* [WORK REQUIRED]:
In the entries below, find the line with "- cbn [fst]. by apply others_schedule." and the line with "w) 0) as H0.". Print those two and everything between them exactly, and nothing else.

□ □ □

Lemma step_schedule e b n :
  on_schedule b n -> on_schedule (step e b).1 (misses_step b (step e b).1 n).
Proof.
  intros Hn. unfold bridge_step. destruct e as [d sent|r tx cell addr up| |w].
  - destruct (br_phase b) as [[|t rest] err| | | |] eqn:Hph; try by apply idle_schedule.
    destruct (connect _ _ _) as [[]|e]; cbn [fst]; [|apply dial_schedule; by rewrite ?Hph].
    unfold start_conn. destruct (register_frame cfg device_id), sent;
      try (apply cycle_done_schedule; by rewrite ?Hph). apply kept_schedule; by rewrite ?Hph.
  - destruct (br_phase b) as [|t|s| |] eqn:Hph; [by apply idle_schedule| |by apply read_schedule|by apply idle_schedule..].
    destruct (await_ack _ _ _ _) as [[key|e]|]; cbn [fst].
    2: apply cycle_done_schedule; by rewrite ?Hph.
    2: by apply idle_schedule.
    unfold open_session. destruct (register_with_device _ _ _ _ _ _ _) as [? []].
    + apply kept_schedule; by rewrite ?Hph.
    + apply cycle_done_schedule; by rewrite ?Hph.
  - destruct (br_phase b) eqn:Hph; try by apply idle_schedule.
    destruct Hn as [Hn|Hn]; [congruence|].
    cbn [fst]. unfold one_cycle, effective_transports, misses_step.
    destruct (bc_transports cfg) as [|t ts]; right; simpl; rewrite Hph, Hn; apply delay_S.
  - cbn [fst]. by apply others_schedule.
Qed.

(** The bridge waits 1, 2, 4, 8, 16 and then 30 seconds between attempts, and
    starts over after a session that reached [Connected]: after any run of
    events, unless the kernel has shut down, the delay in force is
    [min (2^n) 30] seconds for [n] the attempts that failed since then, and a
    sleeping bridge publishes exactly that delay. *)
Theorem retry_schedule w es :
  kernel_ok w -> Forall env_ok es ->
  let b := (run es (run_init cfg w)).1 in
  br_phase b <> PhReturned ->
  br_backoff b = delay (misses es (run_init cfg w) 0)
  /\ (br_phase b = PhSleep -> exists k d,
        br_status b = Failed k d (delay (misses es (run_init cfg w) 0))).
Proof.
  intros Hw Hes b Hr.
  assert (on_schedule b (misses es (run_init cfg w) 0)) as [|Hd]; [|done|].
  { assert (on_schedule (run_init cfg w) 0) as H0.
    { right. unfold run_init, one_cycle, effective_transports. by destruct (bc_transports cfg). }
    subst b. clear Hr Hes. revert H0. generalize (run_init cfg w) 0%nat.
    induction es as [|e es IH]; intros b n Hn; [done|]. simpl.
    pose proof (step_schedule e b n Hn) as H1. destruct (step e b) as [b1 m]. simpl in *.
    specialize (IH b1 _ H1). by destruct (run es b1). }
  split; [done|]. intros Hs. rewrite <- Hd.
  destruct (bridge_run_ok es _ (run_init_ok w Hw) Hes) as [_ Hp _]. fold b in Hp.
  unfold phase_ok in Hp. rewrite Hs in Hp. apply Hp.
Qed.
End bridge_props.

(** ** What the bridge puts on the wire *)
Section wire_out.
Context {WI : Wire} {ML : MacLaws}.

Lemma tag_frame_valid k f : ws_mac_valid (Some k) (tag_frame (Some k) f) = true.
Proof.
  unfold ws_mac_valid, tag_frame. simpl. rewrite flag_set_lor. simpl.
  erewrite header_without_mac. apply verify_compute.
Qed.

(** Every frame the bridge sends after its session key is established passes
    the gate of a host that holds the same key: for any queue of items, each
    frame written has a payload of a queued frame and a valid tag, keeps the
    target except that a kernel-generated frame (target [client]) is
    readdressed to the host's kernel, and nothing else but keepalive pings is
    written. *)
Theorem bridge_writes_accepted send k es out :
  out ∈ bridge_write_loop send (Some k) es ->
  out = OutPing \/ exists f g, out = OutFrame g /\ WItem (OFrame f) ∈ es
    /\ f_payload g = f_payload f /\ ws_mac_valid (Some k) g = true
    /\ f_target g = (if decide (target_as_str f = Some "client")
                     then target_bytes "kernel" else f_target f).
Proof.
  induction es as [|e es IH]; simpl; [set_solver|]. intros Hin.
  assert (out ∈ bridge_write_loop send (Some k) es -> out = OutPing \/ exists f g,
    out = OutFrame g /\ WItem (OFrame f) ∈ e :: es /\ f_payload g = f_payload f
    /\ ws_mac_valid (Some k) g = true
    /\ f_target g = (if decide (target_as_str f = Some "client")
                     then target_bytes "kernel" else f_target f)) as Htail.
  { intros [|(f & g & ? & ? & ?)]%IH; [by left|right]. exists f, g. split; [done|]. split; [by right|done]. }
  destruct e as [[f|? ?]| |]; simpl in Hin; [|by auto|by apply elem_of_nil in Hin|].
  - destruct (send _) eqn:Hsend in Hin; [|by apply elem_of_nil in Hin].
    apply elem_of_cons in Hin as [->|Hin]; [|by auto]. right. eexists f, _. split; [done|].
    split; [left|]. split; [by case_bool_decide|]. split; [apply tag_frame_valid|].
    case_bool_decide; by case_decide.
  - destruct (send OutPing); [|by apply elem_of_nil in Hin].
    apply elem_of_cons in Hin as [->|Hin]; auto.
Qed.
End wire_out.

(** ** Dialling *)

(** The dialled URL is always a WebSocket URL, and [https] never degrades. *)
Lemma resolve_ws_url_scheme url u :
  resolve_ws_url url = Ok u -> starts_with "ws://" u = true \/ starts_with "wss://" u = true.
Proof.
  unfold resolve_ws_url. destruct (starts_with "ws://" url || _) eqn:Hs.
  { intros [= ->]. by apply orb_true_iff. }
  destruct (split_once_str _ _) as [[scheme rest]|]; [|done].
  unfold ws_scheme_for. destruct (scheme =s "http"); [|destruct (scheme =s "https"); [|done]];
    destruct (split_once "/" rest) as [[h q]|]; intros [= <-]; simpl; auto.
Qed.

Lemma resolve_https rest u : resolve_ws_url ("https://" +:+ rest) = Ok u -> starts_with "wss://" u = true.
Proof.
  unfold resolve_ws_url. simpl. change ("" +:+ rest) with rest.
  by destruct (split_once "/" rest) as [[h q]|]; intros [= <-].
Qed.

(** A base URL written with a final slash does not get the gateway path. *)
Lemma final_slash_keeps_root :
  resolve_ws_url "http://host:8000" = Ok "ws://host:8000/ws"
  /\ resolve_ws_url "http://host:8000/" = Ok "ws://host:8000/".
Proof. done. Qed.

□ □ □

* [RESPONSE TO THE TASK]:
  - cbn [fst]. by apply others_schedule.
Qed.

(** The bridge waits 1, 2, 4, 8, 16 and then 30 seconds between attempts, and
    starts over after a session that reached [Connected]: after any run of
    events, unless the kernel has shut down, the delay in force is
    [min (2^n) 30] seconds for [n] the attempts that failed since then, and a
    sleeping bridge publishes exactly that delay. *)
Theorem retry_schedule w es :
  kernel_ok w -> Forall env_ok es ->
  let b := (run es (run_init cfg w)).1 in
  br_phase b <> PhReturned ->
  br_backoff b = delay (misses es (run_init cfg w) 0)
  /\ (br_phase b = PhSleep -> exists k d,
        br_status b = Failed k d (delay (misses es (run_init cfg w) 0))).
Proof.
  intros Hw Hes b Hr.
  assert (on_schedule b (misses es (run_init cfg w) 0)) as [|Hd]; [|done|].
  { assert (on_schedule (run_init cfg w) 0) as H0.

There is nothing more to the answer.